One can only grasp it in terms of our own countryside. Each one knows some country village; let him or her think of that without a tree, without a wall standing, with every means of livelihood cut off, without beasts or birds, save the rats and the crows; a mass of rubble and rusty wire, deep holes, and unexploded shells.

Let him imagine that this goes on mile after mile, village after village, county after county. Let him fancy the villagers he knows-little shop-folk, cobbler, postman, blacksmith, laborers, their wives, daughters, mothers, the children he sees daily going to school-all killed, captives, or dispersed, bereaved of each other, robbed and ruined, without a place to set foot, shelter from the night, stick, stone, or penny left, as naked of subsistence as the day they were born.

Let him picture the old folk, fit only for care of others, living like that old woman near Noyon! Broken homes, broken hearts, broken lives! There are hundreds of these villages out there, thousands upon thousands of homeless, hopeless, ruined folk.

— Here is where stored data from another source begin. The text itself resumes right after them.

Lemma frames_write_playing (v : bool) : playing ≠ r → frames r (write_playing v).
Proof.
  intros Hne w. unfold write_playing.
  destruct (_ && _).
  - apply (frames_compose (assign_bool playing v) (playing_cb v)).
    + by apply frames_assign_bool.
    + apply frames_playing_cb.
  - by apply frames_assign_bool.
Qed.

Lemma frames_ignoreCurrentTimeUpdates (updater : World → World) :
  frames r updater → frames r (ignoreCurrentTimeUpdates updater).
Proof.
  intros Hu. unfold ignoreCurrentTimeUpdates.
  apply (frames_compose (λ w, updater (set_ignoreCurrentTime true w)) (set_ignoreCurrentTime false)).
  - apply (frames_compose (set_ignoreCurrentTime true) updater); [|done].
    apply frames_set_ignoreCurrentTime.
  - apply frames_set_ignoreCurrentTime.
Qed.

Lemma frames_ignorePlayingUpdates (updater : World → World) :
  frames r updater → frames r (ignorePlayingUpdates updater).
Proof.
  intros Hu. unfold ignorePlayingUpdates.
  apply (frames_compose (λ w, updater (set_ignorePlaying true w)) (set_ignorePlaying false)).
  - apply (frames_compose (set_ignorePlaying true) updater); [|done].
    apply frames_set_ignorePlaying.
  - apply frames_set_ignorePlaying.
Qed.

Lemma frames_run_listeners (table : list (string * (World → World))) (type : string) :
  (∀ entry, entry ∈ table → frames r entry.2) → frames r (run_listeners table type).
Proof.
  intros Ht w.
  apply (run_listeners_preserves
    (λ w', bools w' r = bools w r ∧
           writes_to_bool r (writes w') = writes_to_bool r (writes w))); [done|].
  intros entry w' Hin [H1 H2]. destruct (Ht entry Hin w') as [H3 H4]. split; congruence.
Qed.

Lemma frames_fold_left {A : Type} (f : A → World → World) (xs : list A) :
  (∀ x, frames r (f x)) → frames r (λ w, fold_left (λ w x, f x w) xs w).
Proof.
  intros Hf. induction xs as [|x xs IH]; [apply frames_id|].
  simpl. apply (frames_compose (f x) (λ w, fold_left (λ w x, f x w) xs w)); [apply Hf|apply IH].
Qed.

Lemma frames_forEach_from {A : Type} (body : nat → A → World → World) (xs : list A) :
  (∀ i x, frames r (body i x)) → ∀ i, frames r (forEach_from body i xs).
Proof.
  intros Hb. induction xs as [|x xs IH]; intros i; [apply frames_id|].
  simpl. apply (frames_compose (body i x) (forEach_from body (S i) xs)); [apply Hb|apply IH].
Qed.

Lemma frames_source_effect (document : option Document) (src : SrcOption) :
  frames r (source_effect document src).
Proof.
  intros w. unfold source_effect.
  destruct document; [|done]. destruct (unref_target w) as [l|]; [|done].
  destruct (negb _); [done|].
  apply (frames_compose
    (λ w, fold_left (λ w s, update_el l (appendChild (SourceNode (new_source s))) w)
            (merge_sources src)
            (update_el l (λ e, set_el_children (remove_descendants is_source (el_children e)) e) w))
    (update_el l (call Load))); [|apply frames_update_el].
  apply (frames_compose
    (update_el l (λ e, set_el_children (remove_descendants is_source (el_children e)) e))
    (λ w, fold_left (λ w s, update_el l (appendChild (SourceNode (new_source s))) w)
            (merge_sources src) w)); [apply frames_update_el|].
  apply (frames_fold_left (λ s, update_el l (appendChild (SourceNode (new_source s))))).
  intros s. apply frames_update_el.
Qed.

Lemma frames_add_track (l : loc) (i : nat) (d : UseMediaTextTrackSource) :
  frames r (add_track l i d).
Proof.
  intros w. unfold add_track. destruct (track_default _).
  - apply (frames_compose (assign_selectedTrack (Z.of_nat i))
             (update_el l (appendChild (TrackNode (new_track d))))).
    + apply frames_assign_selectedTrack.
    + apply frames_update_el.
  - apply frames_update_el.
Qed.

Lemma frames_track_effect (document : option Document)
  (textTracks : option (list UseMediaTextTrackSource)) :
  frames r (track_effect document textTracks).
Proof.
  intros w. unfold track_effect.
  destruct document; [|done]. destruct textTracks as [tts|]; [|done].
  destruct (unref_target w) as [l|]; [|done].
  destruct (bool_decide _); [done|].
  apply (frames_compose
    (update_el l (λ e, set_el_children (remove_descendants is_track (el_children e)) e))
    (forEach_from (add_track l) 0 tts)); [apply frames_update_el|].
  apply frames_forEach_from. intros i x. apply frames_add_track.
Qed.

Lemma frames_target_cb : frames r target_cb.
Proof.
  intros w. unfold target_cb. destruct (listeners w); [done|].
  by destruct (unref_target w).
Qed.

Lemma frames_rebuild_tracks (l : loc) : frames r (rebuild_tracks l).
Proof.
  intros w. unfold rebuild_tracks. destruct (heap w !! l); [|done].
  apply frames_assign_tracks.
Qed.

Lemma frames_dispatch_textTracks (l : loc) (type : string) :
  frames r (dispatch_textTracks l type).
Proof.
  intros w. unfold dispatch_textTracks. case_decide; [|done].
  apply frames_run_listeners. intros entry Hin.
  unfold textTracks_listeners in Hin.
  repeat (apply elem_of_cons in Hin as [-> | Hin]); try apply frames_rebuild_tracks.
  by apply elem_of_nil in Hin.
Qed.

(** The same for the functions in [Js]: the world they leave behind. *)
Lemma frames_js_bind {A B : Type} (m : Js A) (f : A → Js B) :
  frames r (λ w, (m w).2) → (∀ a, frames r (λ w, (f a w).2)) →
  frames r (λ w, ((m ≫= f) w).2).
Proof.
  intros Hm Hf w. unfold mbind, Js_bind.
  specialize (Hm w). simpl in Hm. destruct (m w) as [[a|] w'] eqn:E; simpl in *; [|exact Hm].
  destruct (Hf a w') as [H1 H2]. destruct Hm as [H3 H4]. simpl in *. split; congruence.
Qed.

Lemma frames_set_textTrack_mode (l : loc) (id : Z) (m : TextTrackMode) :
  frames r (λ w, (set_textTrack_mode l id m w).2).
Proof.
  intros w. unfold set_textTrack_mode.
  destruct (heap w !! l) as [el|]; [|done]. by destruct (textTracks_at el id).
Qed.

Lemma frames_for_range (body : nat → Js unit) (count : nat) :
  (∀ i, frames r (λ w, (body i w).2)) →
  ∀ start, frames r (λ w, (for_range start count body w).2).
Proof.
  intros Hb. induction count as [|count IH]; intros start; [by intros w|].
  cbn [for_range]. apply frames_js_bind; [apply Hb|]. intros _. apply IH.
Qed.

Lemma frames_disable_all (l : loc) : frames r (λ w, (disable_all l w).2).
Proof.
  intros w. unfold disable_all.
  apply (frames_for_range (λ i, set_textTrack_mode l (Z.of_nat i) disabled)).
  intros i. apply frames_set_textTrack_mode.
Qed.

Lemma frames_lift (f : World → World) : frames r f → frames r (λ w, (lift f w).2).
Proof. intros Hf w. apply Hf. Qed.

Lemma frames_usingElRef (cb : loc → Js unit) :
  (∀ l, frames r (λ w, (cb l w).2)) → frames r (λ w, (usingElRef cb w).2).
Proof.
  intros Hcb w. unfold usingElRef. destruct (unref_target w) as [l|]; [apply Hcb|done].
Qed.

Lemma frames_disableTrack (track : option TrackRef) :
  frames r (λ w, (disableTrack track w).2).
Proof.
  unfold disableTrack. apply frames_usingElRef. intros l.
  apply frames_js_bind.
  - destruct track as [t|]; [|apply frames_disable_all].
    destruct (truthy_track t); [apply frames_set_textTrack_mode|apply frames_disable_all].
  - intros _. apply frames_lift, frames_assign_selectedTrack.
Qed.

Lemma frames_enableTrack (track : TrackRef) (disableTracks : bool) :
  frames r (λ w, (enableTrack track disableTracks w).2).
Proof.
  unfold enableTrack. apply frames_usingElRef. intros l.
  apply frames_js_bind.
  - destruct disableTracks; [apply frames_disableTrack|by intros w].
  - intros _. apply frames_js_bind; [apply frames_set_textTrack_mode|].
    intros _. apply frames_lift, frames_assign_selectedTrack.
Qed.

End Frames.

Ltac solve_frames :=
  repeat first
    [ apply frames_ignoreCurrentTimeUpdates
    | apply frames_ignorePlayingUpdates
    | apply frames_with_target; intros ?
    | apply frames_write_currentTime
    | apply frames_write_playing; done
    | apply frames_assign_num
    | apply frames_assign_buffered
    | apply frames_assign_bool; done ].

Lemma frames_buffering_media_listeners (entry : string * (World → World)) :
  entry ∈ media_listeners → frames buffering entry.2.
Proof.
  intros Hin. unfold media_listeners in Hin.
  repeat (apply elem_of_cons in Hin as [-> | Hin]); cbn [snd]; try solve_frames.
  by apply elem_of_nil in Hin.
Qed.

Lemma frames_buffering_step (op : Op) : frames buffering (λ w, step w op).
Proof.
  destruct op; cbn [step].
  - intros w. unfold dispatch. case_decide; [|done].
    apply frames_run_listeners, frames_buffering_media_listeners.
  - apply frames_dispatch_textTracks.
  - apply frames_write_currentTime.
  - by apply frames_write_playing.
  - apply frames_enableTrack.
  - apply frames_disableTrack.
  - apply frames_source_effect.
  - apply frames_track_effect.
  - apply frames_target_cb.
Qed.

(** C3 (what the code does for [buffering]): no run of the controller, made
    of native events, caller writes, track operations and effect runs, ever
    assigns to [buffering]; the ref keeps the value it started with. *)
Theorem buffering_is_never_updated (ops : list Op) (w : World) :
  bools (run ops w) buffering = bools w buffering ∧
  writes_to_bool buffering (writes (run ops w)) = writes_to_bool buffering (writes w).
Proof.
  unfold run. revert w. induction ops as [|op ops IH]; intros w; [done|].
  simpl. destruct (IH (step w op)) as [H1 H2].
  destruct (frames_buffering_step op w) as [H3 H4]. split; congruence.
Qed.

Lemma dispatch_bound (w : World) (l : loc) (el : HTMLMediaElement) (type : string) :
  target w = Some l → heap w !! l = Some el →
  dispatch l type w = run_listeners media_listeners type w.
Proof.
  intros Ht Hh. unfold dispatch. by rewrite (unref_target_bound w l el Ht Hh), decide_True.
Qed.

(** The other four flags each have a listener that assigns them. *)
Lemma sibling_flags_have_listeners (w : World) (l : loc) (el : HTMLMediaElement) :
  target w = Some l → heap w !! l = Some el →
  writes (dispatch l "seeking" w) = writes w ++ [WBool seeking true] ∧
  writes (dispatch l "seeked" w) = writes w ++ [WBool seeking false] ∧
  writes (dispatch l "waiting" w) = writes w ++ [WBool waiting true] ∧
  writes (dispatch l "playing" w) = writes w ++ [WBool waiting false] ∧
  writes (dispatch l "stalled" w) = writes w ++ [WBool stalled true] ∧
  writes (dispatch l "ended" w) = writes w ++ [WBool ended true].
Proof.
  intros Ht Hh. rewrite !(dispatch_bound w l el _ Ht Hh). by repeat split.
Qed.

(** *** The suppression flags are lowered between steps *)

Lemma flags_fold_update_el {A : Type} (l : loc) (F : A → HTMLMediaElement → HTMLMediaElement)
  (xs : list A) (w : World) :
  flags (fold_left (λ w x, update_el l (F x) w) xs w) = flags w.
Proof. revert w. induction xs as [|x xs IH]; intros w; simpl; [done|]. by rewrite IH. Qed.

Lemma flags_forEach_add_track (l : loc) (tts : list UseMediaTextTrackSource) (i : nat) (w : World) :
  flags (forEach_from (add_track l) i tts w) = flags w.
Proof.
  revert i w. induction tts as [|d tts IH]; intros i w; simpl; [done|].
  rewrite IH. unfold add_track. by destruct (track_default _).
Qed.

Lemma flags_set_textTrack_mode (l : loc) (id : Z) (m : TextTrackMode) (w : World) :
  flags (set_textTrack_mode l id m w).2 = flags w.
Proof.
  unfold set_textTrack_mode. destruct (heap w !! l) as [el|]; [|done].
  by destruct (textTracks_at el id).
Qed.
(** [_replace_item] computes the substitution of the specification. *)
Lemma replace_item_substituted (parameters : dict) (item : value) :
  substituted parameters item (_replace_item parameters item).
Proof.
  induction item as [| b | z | s | l IH | d IH] using value_nested_ind;
    cbn [_replace_item]; try constructor.
  - destruct (is_placeholder s) eqn:E.
    + destruct (is_placeholder_inv s E) as [name ->].
      rewrite slice_placeholder.
      destruct (PyDict.get name parameters) eqn:G; now constructor.
    + apply sub_plain. intros name ->.
      now rewrite is_placeholder_placeholder in E.
  - induction IH; simpl; constructor; auto.
  - induction IH; simpl; constructor; auto.
Qed.

Lemma Forall2_is_map {A B : Type} (R : A -> B -> Prop) (f : A -> B)
      (l : list A) (l' : list B) :
  Forall2 R l l' ->
  Forall (fun a => forall b, R a b -> b = f a) l ->
  l' = map f l.
Proof.
  induction 1 as [|a b l l' Hab _ IH]; intros HF; simpl.
  - reflexivity.
  - inversion HF; subst. f_equal; auto.
Qed.

(** Conversely the specification leaves no other choice. *)
Lemma substituted_replace_item (parameters : dict) (item v : value) :
  substituted parameters item v -> v = _replace_item parameters item.
Proof.
  revert v.
  induction item as [| b | z | s | l IH | d IH] using value_nested_ind;
    intros v H; inversion H; subst; cbn [_replace_item]; try reflexivity.
  - rewrite is_placeholder_placeholder, slice_placeholder.
    match goal with G : PyDict.get _ _ = Some _ |- _ => now rewrite G end.
  - rewrite is_placeholder_placeholder, slice_placeholder.
    match goal with G : PyDict.get _ _ = None |- _ => now rewrite G end.
  - destruct (is_placeholder s) eqn:E; [|reflexivity].
    destruct (is_placeholder_inv s E) as [name ->].
    match goal with G : forall _, _ <> _ |- _ => now destruct (G name) end.
  - f_equal. eapply Forall2_is_map; eassumption.
  - f_equal. eapply Forall2_is_map; [eassumption|].
    eapply Forall_impl; [|exact IH].
    intros [k a] Ha [k' a'] [Hk Hv]. simpl in *. subst k'. f_equal. auto.
Qed.

(** C2. Placeholder substitution does what the specification says, and
    nothing else: the dict [_replace_parameters] returns is the substitution
    of the step parameters, in which a string is replaced only when the whole
    of it is a placeholder [${name}], by the value of the command parameter
    [name] as it stands when there is one and by itself otherwise, and lists
    and mappings are substituted element by element. The function is total,
    so no input raises. A value that is itself a placeholder is inserted as
    it stands: with parameters a=${b}, b=z the step parameter ${a} becomes
    the string ${b}. *)
Theorem replace_parameters_substitutes_once :
  (forall (step_params parameters : dict) (result : dict),
      substituted parameters (VDict step_params) (VDict result) <->
      result = _replace_parameters step_params parameters)
  /\ _replace_parameters [("x", VStr "${a}")]
                         [("a", VStr "${b}"); ("b", VStr "z")]
     = [("x", VStr "${b}")].
Proof.
  split; [|reflexivity].
  intros step_params parameters result. split.
  - intros H. apply substituted_replace_item in H.
    cbn [_replace_item] in H. now inversion H.
  - intros ->.
    exact (replace_item_substituted parameters (VDict step_params)).
Qed.

End ReplaceFacts.

(** ** Step Execution Engine *)

Module EngineFacts.

Import WorkflowManager WorkflowSpec.
(** C1. When the status of the result is anything but ["success"], [main]
    returns normally after five events: logger setup, the opening log
    line, the construction and the run of the experiment, and the error
    line. No metric is computed and nothing is saved. The outcome is the
    same whatever the result holds under ["adversarial_data"], and also
    when it holds nothing there: that entry is not read. *)
Theorem failure_exits_before_metrics args (s : state Handle World)
    results e w status :
  run_of' args (world s) = (results, e, w) →
  results !! "status" = Some status →
  status ≠ RStr "success" →
  ∃ s',
    main' args s = (Ok (), s') ∧
    world s' = w ∧
    trace s' = trace s ++
      [ EvSetupLogger;
        EvLogInfo (MsgText ("Running experiment: " +:+ arg_attack args
                            +:+ " on " +:+ arg_model args +:+ " with "
                            +:+ quantization_or_default (arg_quantization args)));
        EvBuild (arg_model args) (arg_dataset args) (arg_attack args)
                (arg_quantization args);
        EvRunExperiment;
        EvLogError "Experiment failed. Exiting." ] ∧
    accuracy_calls (trace s') = accuracy_calls (trace s) ∧
    asr_calls (trace s') = asr_calls (trace s) ∧
    latency_calls (trace s') = latency_calls (trace s) ∧
    saved_json (trace s') = saved_json (trace s) ∧
    saved_csv (trace s') = saved_csv (trace s) ∧
    ∀ v, main ExperimentBuilder (with_adversarial_data v run_experiment)
              experiment_model experiment_tokenizer specified_accuracy
              specified_asr (float_probe measure_latency) args s
         = (Ok (), s').
Proof.
  intros Hrun Hstatus Hne. eexists. split; [|split; [|split]].
  - by eapply main_failure_run.
  - done.
  - done.
  - cbn [trace]. repeat split; try by read_trace.
    intros v. eapply main_failure_run; [| |exact Hne].
    + unfold run_of, with_adversarial_data in *.
      destruct (ExperimentBuilder _ _ _ _ _) as [e0 w1]. by rewrite Hrun.
    + by rewrite lookup_partial_alter_ne.
Qed.

(** C2, as the code has it. In a successful run the first accuracy call
    compares the original labels with themselves, its value is stored
    unchanged under ["accuracy_before"], and that value is 1 when
    [adversarial_data] has an example and 0 when it has none. *)
Theorem accuracy_before_is_self_comparison args (s : state Handle World)
    results e w data :
  run_of' args (world s) = (results, e, w) →
  succeeded results data →
  Forall well_formed data →
  ∃ s' r ls ps ab,
    main' args s = (Ok (), s') ∧
    original_labels data = Ok ls ∧
    accuracy_calls (trace s') = accuracy_calls (trace s) ++ [(ls, ls); (ls, ps)] ∧
    saved_json (trace s') = saved_json (trace s) ++ [r] ∧
    calculate_accuracy ls ls = Ok ab ∧
    r !! "accuracy_before" = Some (FFloat ab) ∧
    ab = (if decide (data = []) then Finite 0 else Finite 1).
Proof.
  intros Hrun Hok Hwf.
  destruct (main_success _ _ experiment_model experiment_tokenizer
              measure_latency _ _ _ _ _ _ Hrun Hok Hwf)
    as (ls & ps & ts & ab & aa & asr & r & Hls & Hps & Hts & Hab & Haa & Hasr
        & Hr & Hmain).
  cbv zeta in Hr, Hmain. read_record Hr.
  eexists _, _, ls, ps, ab. split; [exact Hmain|].
  cbn [trace]. repeat split; try done; try by read_trace.
  rewrite calculate_accuracy_self in Hab. injection Hab as <-.
  apply comprehension_length in Hls.
  destruct data; destruct ls; by simplify_eq/=.
Qed.

(** C4. In a successful run [measure_latency] is called exactly twice, both
    times with the model of the experiment, the texts of
    [adversarial_data] and the tokenizer of the experiment. The texts are
    one list, as long as [adversarial_data], holding at each position what
    the example at that position has under ["text"]. The first reading is
    stored under ["latency_before_ms"], the second under
    ["latency_after_ms"]. *)
Theorem latency_measured_twice_on_same_batch args (s : state Handle World)
    results e w data :
  run_of' args (world s) = (results, e, w) →
  succeeded results data →
  Forall well_formed data →
  ∃ s' r ts,
    main' args s = (Ok (), s') ∧
    texts_of data = Ok ts ∧
    length ts = length data ∧
    (∀ i d, data !! i = Some d → is_Some (d !! "text") ∧ ts !! i = d !! "text") ∧
    let m := experiment_model e in
    let t := experiment_tokenizer e in
    let before := measure_latency m ts t w in
    let after := measure_latency m ts t before.2 in
    latency_calls (trace s') = latency_calls (trace s) ++ [(m, ts, t); (m, ts, t)] ∧
    world s' = after.2 ∧
    saved_json (trace s') = saved_json (trace s) ++ [r] ∧
    r !! "latency_before_ms" = Some (FFloat before.1) ∧
    r !! "latency_after_ms" = Some (FFloat after.1).
Proof.
  intros Hrun Hok Hwf.
  destruct (main_success _ _ experiment_model experiment_tokenizer
              measure_latency _ _ _ _ _ _ Hrun Hok Hwf)
    as (ls & ps & ts & ab & aa & asr & r & Hls & Hps & Hts & Hab & Haa & Hasr
        & Hr & Hmain).
  cbv zeta in Hr, Hmain. read_record Hr.
  eexists _, _, ts. split; [exact Hmain|]. split; [exact Hts|].
  split; [by eapply comprehension_length|]. split.
  { intros i d Hd. by apply (texts_lookup data ts). }
  cbn [trace world]. repeat split; try done; by read_trace.
Qed.
(** * Shiftroster: the roster scheduling and approval engine

    A shallow embedding of [src/models/models.py], [src/utils/decorators.py],
    [src/routes/roster.py], the queries of [src/routes/analytics.py] and
    [delete_shift] of [src/routes/admin.py], followed by the properties of
    the engine.

    Conventions of the embedding.
    - A table is the list of its rows, in storage order; [Model.query.get]
      is the first row with the given primary key.
    - A request handler is a function from the committed database to a
      response and the database that is committed when the request ends.
      The SQLAlchemy session of a request is the working copy threaded
      through the handler: it is written back by [db.session.commit()] and
      discarded when the handler returns without committing.
    - JSON payloads are records of optional fields (a key is present or
      not), each value at the type the handler expects.
    - A value of a [Float] column ([hours]) is the rational number that
      the double denotes. The aggregate [func.sum] over such a column is
      computed by the store, in double precision: its result is a
      parameter of the queries, [float_sum], and never the exact sum.
    - The clock ([datetime.utcnow()], [date.today()]) is an argument. *)

From Stdlib Require Import List String Ascii ZArith QArith Bool Lia Permutation.
From Stdlib Require Import DecimalString Sorted.
Import ListNotations.
Open Scope string_scope.
Open Scope Z_scope.

(** ** Control flow of a handler: go on, or leave early with a result *)

Inductive flow (E A : Type) : Type :=
| Next (a : A)
| Stop (e : E).
Arguments Next {E A} a.
Arguments Stop {E A} e.

Notation "x <- m ;; k" :=
  (match m with Next x => k | Stop e => Stop e end)
  (at level 61, m at next level, right associativity).
Notation "'ensure' c 'otherwise' e ;; k" :=
  (if c then k else Stop e)
  (at level 61, c at next level, e at next level, right associativity).

(** [str(n)] for a natural number. *)
Definition str (n : nat) : string := NilEmpty.string_of_uint (Nat.to_uint n).

(** The double quote character, for messages that quote a word. *)
Definition dq : string := String (ascii_of_nat 34) EmptyString.

(** [x in l] for a list of strings. *)
Definition contains_str (l : list string) (x : string) : bool :=
  existsb (String.eqb x) l.

(** [s.isascii()]: every character of the string is below U+0080. A
    string is the sequence of the bytes of its UTF-8 form, so a character
    outside ASCII shows as bytes from 128 on. *)
Definition isascii (s : string) : bool :=
  forallb (fun c => (nat_of_ascii c <? 128)%nat) (list_ascii_of_string s).

(** ** [datetime.date] *)

Module Date.

Record t : Type := mk { year : Z; month : Z; day : Z }.

Definition eqb (a b : t) : bool :=
  (year a =? year b) && (month a =? month b) && (day a =? day b).

(** Dates compare as the triples (year, month, day). *)
Definition ltb (a b : t) : bool :=
  (year a <? year b)
  || ((year a =? year b)
      && ((month a <? month b)
          || ((month a =? month b) && (day a <? day b)))).

Definition leb (a b : t) : bool := ltb a b || eqb a b.

Definition is_leap (y : Z) : bool :=
  (y mod 4 =? 0) && (negb (y mod 100 =? 0) || (y mod 400 =? 0)).

Definition days_in_month (y m : Z) : Z :=
  if m =? 2 then (if is_leap y then 29 else 28)
  else if (m =? 4) || (m =? 6) || (m =? 9) || (m =? 11) then 30
  else 31.

(** [date(y, m, d)]: [None] stands for the [ValueError] of a date that
    does not exist. *)
Definition make (y m d : Z) : option t :=
  if (1 <=? y) && (y <=? 9999) && (1 <=? m) && (m <=? 12)
     && (1 <=? d) && (d <=? days_in_month y m)
  then Some (mk y m d) else None.

Definition digit (c : ascii) : option Z :=
  let n := Z.of_nat (nat_of_ascii c) in
  if (48 <=? n) && (n <=? 57) then Some (n - 48) else None.

(** The directive [%Y]: four digits. *)
Definition parse_Y (s : string) : option (Z * string) :=
  match s with
  | String a (String b (String c (String d rest))) =>
      match digit a, digit b, digit c, digit d with
      | Some a, Some b, Some c, Some d =>
          Some (1000 * a + 100 * b + 10 * c + d, rest)
      | _, _, _, _ => None
      end
  | _ => None
  end.

(** The directive [%m]: [1[0-2]|0[1-9]|[1-9]]. *)
Definition parse_m (s : string) : option (Z * string) :=
  match s with
  | String a rest =>
      match digit a with
      | Some x =>
          let one := if 1 <=? x then Some (x, rest) else None in
          match rest with
          | String b rest' =>
              match digit b with
              | Some y =>
                  if ((x =? 1) && (y <=? 2)) || ((x =? 0) && (1 <=? y))
                  then Some (10 * x + y, rest') else one
              | None => one
              end
          | EmptyString => one
          end
      | None => None
      end
  | EmptyString => None
  end.

(** The directive [%d]: [3[01]|[12]\d|0[1-9]|[1-9]| [1-9]]. *)
Definition parse_d (s : string) : option (Z * string) :=
  match s with
  | String a rest =>
      match digit a with
      | Some x =>
          let one := if 1 <=? x then Some (x, rest) else None in
          match rest with
          | String b rest' =>
              match digit b with
              | Some y =>
                  if ((x =? 3) && (y <=? 1)) || (x =? 1) || (x =? 2)
                     || ((x =? 0) && (1 <=? y))
                  then Some (10 * x + y, rest') else one
              | None => one
              end
          | EmptyString => one
          end
      | None =>
          if Ascii.eqb a " "%char then
            match rest with
            | String b rest' =>
                match digit b with
                | Some y => if 1 <=? y then Some (y, rest') else None
                | None => None
                end
            | EmptyString => None
            end
          else None
      end
  | EmptyString => None
  end.

Definition dash (s : string) : option string :=
  match s with
  | String c rest => if Ascii.eqb c "-"%char then Some rest else None
  | EmptyString => None
  end.

(** [datetime.strptime(s, '%Y-%m-%d').date()] on the strings [s] with
    [isascii s = true]; [None] stands for its [ValueError] (no match,
    unconverted data, or a day that the month does not have). The
    directives of Python match any Unicode decimal digit, which [digit]
    does not: outside ASCII the function says nothing about the code, and
    the properties that rest on a refusal of the parser are stated for
    ASCII strings. *)
Definition strptime (s : string) : option t :=
  match parse_Y s with
  | Some (y, s1) =>
      match dash s1 with
      | Some s2 =>
          match parse_m s2 with
          | Some (m, s3) =>
              match dash s3 with
              | Some s4 =>
                  match parse_d s4 with
                  | Some (d, EmptyString) => make y m d
                  | _ => None
                  end
              | None => None
              end
          | None => None
          end
      | None => None
      end
  | None => None
  end.

Definition pad (width : nat) (n : Z) : string :=
  let s := str (Z.to_nat n) in
  String.concat "" (repeat "0" (width - String.length s)) ++ s.

(** [d.isoformat()] *)
Definition isoformat (d : t) : string :=
  pad 4 (year d) ++ "-" ++ pad 2 (month d) ++ "-" ++ pad 2 (day d).

Definition days_before_year (y : Z) : Z :=
  let p := y - 1 in p * 365 + p / 4 - p / 100 + p / 400.

Definition days_before_month (y m : Z) : Z :=
  fold_right Z.add 0
    (map (fun k => days_in_month y (Z.of_nat k)) (seq 1 (Z.to_nat (m - 1)))).

Definition toordinal (d : t) : Z :=
  days_before_year (year d) + days_before_month (year d) (month d) + day d.

(** Monday is 0. *)
Definition weekday (d : t) : Z := (toordinal d + 6) mod 7.

Definition tomorrow (d : t) : t :=
  if day d <? days_in_month (year d) (month d)
  then mk (year d) (month d) (day d + 1)
  else if month d <? 12 then mk (year d) (month d + 1) 1
  else mk (year d + 1) 1 1.

Definition yesterday (d : t) : t :=
  if 1 <? day d then mk (year d) (month d) (day d - 1)
  else if 1 <? month d
       then mk (year d) (month d - 1) (days_in_month (year d) (month d - 1))
       else mk (year d - 1) 12 31.

(** [d + timedelta(days=n)], away from the ends of the calendar. *)
Definition add_days (d : t) (n : Z) : t :=
  if 0 <=? n then Nat.iter (Z.to_nat n) tomorrow d
  else Nat.iter (Z.to_nat (- n)) yesterday d.

End Date.

(** ** [src/models/models.py]

    Each model keeps the columns that the roster engine and the dashboard
    read or write; the descriptive columns (names, e-mail addresses,
    colours, free text of the reference tables) play no part in them. *)

Module Role.
Record t : Type := mk { id : Z; name : string }.
End Role.

Module User.
Record t : Type := mk { id : Z; role_id : Z }.
End User.

Module Shift.
Record t : Type := mk
  { id : Z;
    name : string;
    start_time : Z;  (* seconds since midnight *)
    hours : Q }.
End Shift.

Module ShiftRoster.
Record t : Type := mk
  { id : Z;
    employee_id : Z;
    shift_id : Z;
    date : Date.t;
    hours : Q;
    status : string;             (* pending, approved, rejected *)
    approved_by : option Z;
    approved_at : option Z;
    notes : string;
    created_at : Z }.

Bronze Plaques to Mark the Sites of German Atrocities

The devastated City of Senlis, which was partly burned by the Germans, commemorated the third anniversary of the event by attaching to its walls three large bronze plaques, one of which bears this inscription:

On Sept. 2, 1914, by order, the German soldiers, with torches and incendiary bombs, set fire to the City of Senlis. One hundred and ten houses were entirely destroyed.

Another is erected near the hospital

against which the Germans turned their guns:

On Sept. 2, 1914, after having, in contempt of all law and humanity, thrown before their troops many innocent civillans, women and little children, the Germans turned their machine guns upon the hospital, riddling with bullets the rooms crowded with sick and wounded. On that day German bullets killed fifteen members of the civil population, and no gesture of protest or defense was offered to justify this barbarism.